What is needed: Your answer should consist only of the lines below from the one with "imap (fun i m =>" through the one with "JavaScript's [undefined].", copied exactly.

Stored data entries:
(** What [simplex_grad_shape_function] returns up to degree 20. *)
Lemma simplex_grad_shape_function_values (x : Q) (rest : list Q) (p : nat) :
  (p <= 20)%nat ->
  simplex_grad_shape_function (x :: rest) p
  = Ok (map (map Some)
          (map (fun alpha =>
                  imap (fun i m =>
                          (m * foldl Qmult 1
                                 (remove_index i
                                    (zip_with (fun a y => tabA p (Z.to_nat a) y)
                                              alpha (x :: rest))))%Q)
                       (zip_with (fun a y => tabF p (Z.to_nat a) y) alpha (x :: rest)))
               (multi_index_matrix p (length rest)))).
Proof.
  intros Hp. unfold simplex_grad_shape_function.
  rewrite (table_columns p (x :: rest) Hp), (grad_table_columns p (x :: rest) Hp).
  pose proof (multi_index_rows_in_range p (length rest) (x :: rest)
                (small_degree p Hp) eq_refl) as Hr.
  rewrite (gather_columns (fun k y => Some (tabA p k y)) p (x :: rest) _ Hr).
  rewrite (gather_columns (fun k y => Some (tabF p k y)) p (x :: rest) _ Hr).
  cbn [bind]. f_equal. rewrite zip_with_map_same, !map_map.
  apply map_ext. intros alpha.
  rewrite !zip_with_Some, imap_map, <- imap_Some.
  apply imap_ext. intros i m _. cbv beta.
  rewrite remove_index_map, fprod_Some. reflexivity.
Qed.

Lemma prod_at_ext_le (p : nat) us us' :
  Forall2 (fun u u' => forall k, (k <= p)%nat -> (u k == u' k)%Q) us us' ->
  forall alpha : list Z,
    Forall (fun a => 0 <= a <= Z.of_nat p) alpha ->
    (prod_at us alpha == prod_at us' alpha)%Q.
Proof.
  induction 1 as [|u u' us us' Hu _ IH]; intros [|a alpha] Ha;
    cbn [prod_at]; try reflexivity.
  apply Forall_cons in Ha as [Ha Halpha].
  rewrite (Hu (Z.to_nat a)) by lia. rewrite (IH alpha Halpha). reflexivity.
Qed.
(** * qpp-measures-data: the quality-measures importer

    A shallow embedding of [scripts/measures/2018/import-quality-measures.js]
    and of the parts of JavaScript it relies on, followed by the properties
    of the importer that its specification states.

    Conventions.
    - A JavaScript string is a [string]; its characters are the code units
      U+0000..U+00FF, so [trim] and [toLowerCase] are those of JavaScript
      on that range.
    - A JavaScript number is an IEEE 754 binary64 value, [spec_float] with
      precision 53 and maximal exponent 1024.
    - A CSV row is a [list string]; [row !! i] is [row[i]], and [None] is
      JavaScript's [undefined].
    - A statement either completes normally or throws: [completion]. *)

From Stdlib Require Import ZArith NArith String Ascii List Lia.
From Stdlib Require Import DecimalString Sorting.Sorted.
From Stdlib Require Import Floats.SpecFloat.
From stdpp Require Import base option list sorting gmap strings.

(** ** Completions: normal results and thrown exceptions *)

Inductive exn : Type :=
| Error (message : string)            (* [throw Error(message)] *)
| TypeError (message : string)        (* [throw TypeError(message)] *)
| NativeTypeError (property : string) (* the engine's TypeError: [property]
                                         read or called on [undefined] or on
                                         a value that has no such method *)
| SystemError (path : string).        (* [fs]: the file cannot be read, or
                                         cannot be written *)

Inductive completion (A : Type) : Type :=
| Normal (a : A)
| Throw (e : exn).

Arguments Normal {A} a.
Arguments Throw {A} e.

Definition bind {A B : Type} (c : completion A) (k : A -> completion B)
  : completion B :=
  match c with
  | Normal a => k a
  | Throw e => Throw e
  end.

Notation "'let!' x ':=' c 'in' k" := (bind c (fun x => k))
  (at level 10, x name, c at level 100, k at level 200).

Written solution:
                  imap (fun i m =>
                          (m * foldl Qmult 1
                                 (remove_index i
                                    (zip_with (fun a y => tabA p (Z.to_nat a) y)
                                              alpha (x :: rest))))%Q)
                       (zip_with (fun a y => tabF p (Z.to_nat a) y) alpha (x :: rest)))
               (multi_index_matrix p (length rest)))).
Proof.
  intros Hp. unfold simplex_grad_shape_function.
  rewrite (table_columns p (x :: rest) Hp), (grad_table_columns p (x :: rest) Hp).
  pose proof (multi_index_rows_in_range p (length rest) (x :: rest)
                (small_degree p Hp) eq_refl) as Hr.
  rewrite (gather_columns (fun k y => Some (tabA p k y)) p (x :: rest) _ Hr).
  rewrite (gather_columns (fun k y => Some (tabF p k y)) p (x :: rest) _ Hr).
  cbn [bind]. f_equal. rewrite zip_with_map_same, !map_map.
  apply map_ext. intros alpha.
  rewrite !zip_with_Some, imap_map, <- imap_Some.
  apply imap_ext. intros i m _. cbv beta.
  rewrite remove_index_map, fprod_Some. reflexivity.
Qed.

Lemma prod_at_ext_le (p : nat) us us' :
  Forall2 (fun u u' => forall k, (k <= p)%nat -> (u k == u' k)%Q) us us' ->
  forall alpha : list Z,
    Forall (fun a => 0 <= a <= Z.of_nat p) alpha ->
    (prod_at us alpha == prod_at us' alpha)%Q.
Proof.
  induction 1 as [|u u' us us' Hu _ IH]; intros [|a alpha] Ha;
    cbn [prod_at]; try reflexivity.
  apply Forall_cons in Ha as [Ha Halpha].
  rewrite (Hu (Z.to_nat a)) by lia. rewrite (IH alpha Halpha). reflexivity.
Qed.
(** * qpp-measures-data: the quality-measures importer

    A shallow embedding of [scripts/measures/2018/import-quality-measures.js]
    and of the parts of JavaScript it relies on, followed by the properties
    of the importer that its specification states.

    Conventions.
    - A JavaScript string is a [string]; its characters are the code units
      U+0000..U+00FF, so [trim] and [toLowerCase] are those of JavaScript
      on that range.
    - A JavaScript number is an IEEE 754 binary64 value, [spec_float] with
      precision 53 and maximal exponent 1024.
    - A CSV row is a [list string]; [row !! i] is [row[i]], and [None] is
      JavaScript's [undefined].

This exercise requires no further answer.